Simply put, financial emigration is the amendment of your status with the South African Reserve Bank (SARB) from “Resident” to “Non-resident”.
This status effects on how the exchange control regulations are applied to you but does not affect your citizenship. Until you formally financially emigrate you are still considered to be a “Resident”. This has resulted in many people, having left South Africa for other countries many years ago, still being considered as a Resident by the SARB because they have not completed the formal process of financially emigrating.
There has been much consternation since an amendment to the Income Tax Act was proposed in 2017 regarding the exemption of foreign income for calculating income tax. As this amendment
came into effect on 1 March 2020 the interest surrounding this amendment has increased fairly dramatically in the run up to the change.
At issue is the application of Section 10 (1)(o)(ii) of the Income Tax Act and the determination of where the taxpayer is considered to be resident – on 1 January 2001 South Africa changed the basis of its tax system from sourced to residence based.
Section 10 (1)(o)(ii) provides that a South African tax resident’s employment income that relates to services physically rendered outside of South Africa is exempt from tax, providing that individual is rendering services for or on behalf of their employer outside South Africa:
- For a period exceeding 183 full calendar days, in aggregate, during any 12-month period (commencing or ending during a year of assessment) and
- In the same 12-month period, must be outside South Africa for a continuous period exceeding 60 full calendar days.
Where the above situation applies to an individual, all remuneration earned in relation to the foreign employment will be exempt.
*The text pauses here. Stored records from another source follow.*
(** Modelled from the spec: [tick(ms)] advances by [ms], firing all due
    timers in deadline order. *)
Fixpoint tick_loop (limit : nat) (target : Z) (c : clock) : clock :=
  match limit with
  | O => c
  | S limit' =>
      match pick (timers c) with
      | Some (t, _) =>
          if callAt t <=? target then tick_loop limit' target (fire_next c) else c
      | None => c
      end
  end.

Definition tick_by (ms : Z) (c : clock) : clock :=
  let c' := tick_loop loopLimit (virtual_time c + ms) c in
  mkClock (virtual_time c + ms) (timers c') (app c').

Definition clock_InstalledClock : Harness.InstalledClock clock := {|
  Harness.now := virtual_time;
  Harness.tickAsync := tick_by;
  Harness.nextAsync := fire_next;
  Harness.sleep := register_sleep;
|}.

(** While the clock is short of [target], a timer is pending at [target]. *)
Definition sentinel_pending (target : Z) (c : clock) : Prop :=
  virtual_time c < target → ∃ t, t ∈ timers c ∧ callAt t = target.

End Simulation.

End VirtualClock.

(** *** makeStub: the strict-access wrapper *)

Module Stub.

(** A property key: a string or a symbol (with its description). *)
Inductive prop : Type :=
| PString (s : string)
| PSymbol (description : string).

#[global] Instance prop_eq_dec : EqDecision prop.
Proof. solve_decision. Defined.

(** JavaScript values; an object lists the properties that [in] finds on
    it. *)
#[warnings="-register-all"]
Inductive value : Type :=
| VUndefined
| VNull
| VBoolean (b : bool)
| VNumber (z : Z)
| VString (s : string)
| VFunction (name : string)
| VObject (properties : list (prop * value)).

(** [typeof obj] *)
Definition typeof (v : value) : string :=
  match v with
  | VUndefined => "undefined"
  | VNull => "object"
  | VBoolean _ => "boolean"
  | VNumber _ => "number"
  | VString _ => "string"
  | VFunction _ => "function"
  | VObject _ => "object"
  end.

Fixpoint lookup_prop (properties : list (prop * value)) (p : prop) : option value :=
  match properties with
  | [] => None
  | (q, v) :: rest => if decide (q = p) then Some v else lookup_prop rest p
  end.

(** [prop in target] *)
Definition has_prop (properties : list (prop * value)) (p : prop) : bool :=
  bool_decide (is_Some (lookup_prop properties p)).

(** [target[prop]] *)
Definition get_prop (properties : list (prop * value)) (p : prop) : value :=
  default VUndefined (lookup_prop properties p).

(** [String(prop)] *)
Definition String_of_prop (p : prop) : string :=
  match p with
  | PString s => s
  | PSymbol description => "Symbol(" +:+ description +:+ ")"
  end.
(* ================================================================== *)
(** ** The format-12 view and the binary search *)

Lemma liftW_quiet {A} (c : W A) a s :
  c = Ok (a, []) -> liftW c s = Ok (a, s).
Proof.
  intros ->. unfold liftW. rewrite app_nil_r. destruct s; reflexivity.
Qed.

Lemma read_group_fields p g l :
  read_group p = Ok (g, l) ->
  be_dword p CMAP_SegmentedCoverage_group.startCharCode = Ok (start_char g, []) /\
  be_dword p CMAP_SegmentedCoverage_group.endCharCode = Ok (end_char g, []) /\
  be_dword p CMAP_SegmentedCoverage_group.startGlyphID = Ok (start_glyph g, []) /\
  0 <= start_char g < 2 ^ 32 /\ 0 <= start_glyph g < 2 ^ 32.
Proof.
  unfold read_group. intros H.
  inv_dword H s Hs. inv_dword H e He. inv_dword H sg Hsg. inj H. cbn. auto.
Qed.

Lemma read_groups_spec base n : forall i gs l,
  read_groups base n i = Ok (gs, l) ->
  List.length gs = n /\
  forall j g, nth_error gs j = Some g ->
    read_group (base +p ((i + Z.of_nat j) * CMAP_SegmentedCoverage_group.sizeof))
    = Ok (g, []).
Proof.
  induction n as [|n IH]; intros i gs l H.
  - inj H. split; [reflexivity|]. intros [|j] g Hj; discriminate.
  - cbn [read_groups] in H.
    apply bindW_inv in H as (g0 & l1 & l2 & Hg & H & ->).
    apply bindW_inv in H as (rest & l3 & l4 & Hr & H & ->).
    inj H. apply IH in Hr as [Hlen Hnth]. split; [cbn; congruence|].
    intros [|j] g Hj; cbn in Hj.
    + injection Hj as <-. rewrite Z.add_0_r.
      destruct (read_group_fields _ _ _ Hg) as (Hs & He & Hsg & _).
      unfold read_group.
      rewrite (bindW_quiet _ _ _ Hs), (bindW_quiet _ _ _ He), (bindW_quiet _ _ _ Hsg).
      destruct g0; reflexivity.
    + replace (i + Z.of_nat (S j)) with (i + 1 + Z.of_nat j) by lia.
      apply Hnth. exact Hj.
Qed.

Lemma compare_group_spec chr p g :
  read_group p = Ok (g, []) ->
  compare_group chr p =
  retW (if chr <? start_char g then -1
        else if end_char g <? chr then 1 else 0).
Proof.
  intros H. destruct (read_group_fields _ _ _ H) as (Hs & He & _).
  unfold compare_group. rewrite (bindW_quiet _ _ _ Hs).
  destruct (chr <? start_char g); [reflexivity|].
  rewrite (bindW_quiet _ _ _ He). destruct (end_char g <? chr); reflexivity.
Qed.

Lemma groups_sorted_head g rest :
  groups_sorted (g :: rest) = true ->
  start_char g <= end_char g /\ groups_sorted rest = true /\
  forall g', In g' rest -> end_char g < start_char g'.
Proof.
  revert g. induction rest as [|g1 rest IH]; intros g H.
  - cbn in H. split; [lia|]. split; [reflexivity|]. intros g' [].
  - cbn [groups_sorted] in H.
    apply andb_prop in H as [H Hrest]. apply andb_prop in H as [Hg Hlt].
    split; [lia|]. split; [exact Hrest|].
    destruct (IH g1 Hrest) as (Hg1 & _ & Hall).
    intros g' [<-|Hin]; [lia|]. specialize (Hall g' Hin). lia.
Qed.
(** Resolution composes: for a valid pointer [p] and a text [q] that
    starts with a slash, resolving [p ++ q] is resolving [p] and then
    folding the tokens of [q] from the value reached; a failure of the
    first part is the failure of the whole. *)
Theorem getPointedValue_composes
    (JSON_parse : string -> option value) (target document : value)
    (p q : string) :
  isString target = true ->
  JSON_parse (string_data target) = Some document ->
  isValidJSONPointer (VString p) = true ->
  prefix "/" q = true ->
  getPointedValue JSON_parse target (VString (p ++ q))
  = bind (getPointedValue JSON_parse target (VString p))
         (fun reached => evaluate reached (tokens_of_pointer q)).
Proof.
  intros Hs Hd Hp Hq.
  rewrite (getPointedValue_evaluate JSON_parse target (VString (p ++ q)) document
             Hs (valid_app p q Hq) Hd).
  rewrite (getPointedValue_evaluate JSON_parse target (VString p) document Hs Hp Hd).
  cbn [string_data]. now rewrite (tokens_of_pointer_app p q Hq), evaluate_app.
Qed.

Lemma getPointedValue_composes_witness :
  (isString example_document = true
   /\ JSON.parse (string_data example_document)
      = Some (VObject [("a", VObject [("b", VArray [VNumber (number_of_nat 1);
                                                     VNumber (number_of_nat 2);
                                                     VNumber (number_of_nat 3)])])])
   /\ isValidJSONPointer (VString "/a") = true
   /\ prefix "/" "/b/2" = true)
  /\ getPointedValue JSON.parse example_document (VString ("/a" ++ "/b/2"))
     = bind (getPointedValue JSON.parse example_document (VString "/a"))
            (fun reached => evaluate reached (tokens_of_pointer "/b/2")).
Proof.
  split; [repeat split; reflexivity|].
  apply (getPointedValue_composes JSON.parse example_document
           (VObject [("a", VObject [("b", VArray [VNumber (number_of_nat 1);
                                                   VNumber (number_of_nat 2);
                                                   VNumber (number_of_nat 3)])])]));
    reflexivity.
Defined.

(** What stands before the first slash of a pointer is not read: a
    pointer [x/rest], with no slash in [x], resolves as [/rest] does. *)
Theorem getPointedValue_ignores_first_segment
    (JSON_parse : string -> option value) (target : value) (x rest : string) :
  JSString.occurs "/" x = false ->
  getPointedValue JSON_parse target (VString (x ++ String "/" rest))
  = getPointedValue JSON_parse target (VString (String "/" rest)).
Proof.
  intro Hx. unfold getPointedValue.
  rewrite (valid_app x (String "/" rest) (prefix_slash rest)).
  rewrite (valid_rooted rest).
  rewrite !parsePointer_rev_tokens. cbn [string_data].
  rewrite (tokens_of_pointer_app x (String "/" rest) (prefix_slash rest)).
  unfold tokens_of_pointer at 1, TOKENS_SEPARATOR.
  now rewrite (split_slash_segment x Hx).
Qed.

Lemma getPointedValue_ignores_first_segment_witness :
  JSString.occurs "/" "anything" = false
  /\ getPointedValue JSON.parse example_document (VString ("anything" ++ "/a/b/0"))
     = getPointedValue JSON.parse example_document (VString "/a/b/0")
  /\ getPointedValue JSON.parse example_document (VString "/a/b/0")
     = Return (VNumber (number_of_nat 1)).
Proof.
  split; [reflexivity|]. split; [|reflexivity].
  apply (getPointedValue_ignores_first_segment JSON.parse example_document
           "anything" "a/b/0").
  reflexivity.
Defined.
This situation applies to many “ex-pat” South Africans who are currently working abroad.
The original intention of this exemption was to avoid double taxation on this income. SARS; however, has stated that while this was the intention, it was not meant to provide a mechanism
through which South Africans could avoid paying tax i.e. where work is performed in countries that have zero or low tax rates.
To prevent this SARS has amended Section 10 (1)(o)(ii).
The initial amendment was to limit the amount of exempt income to R1 million but in the budget speech on 26 February 2020 this amount was increased to R1.25 million.
When determining this foreign income, the taxpayer must include the value all benefits received as part of their foreign employment such as accommodation, flights back to South Africa or elsewhere,school fees etc. In this scenario it is conceivable that the foreign income could fairly easily exceed the R1.25 million threshold.
Any amounts in excess the R1.25 million threshold would be subject to income tax in South Africa.
Affected South Africans may still avoid having to pay South African income tax if
- There is a Double Taxation Agreement (DTA) in the foreign country where they employed to provide services which applies or
- They can claim a foreign tax credit in respect of taxes paid in the foreign country on their foreign sourced income now subject to income tax in South Africa (this may not help South
Africans in no or low tax jurisdictions such as Dubai).
While applying a DTA may be an option, the application of the DTA only applies for a particular tax year. This then requires the taxpayer to make a separate application every year – a potentially costly and time-consuming exercise.
The process of financial emigration, whilst more onerous, is a longer-term solution. If required, this status may be reversed at a future time but there are implications if this is this is done with 5 years of the SARB approving the emigration.
While Financial Emigration is an option for individuals who do not intend to return to South Africa, there are costs involved with the process. It is recommended that you speak to a Tax Practitioner regarding the implications of financial emigration to establish if this is the preferred option for you.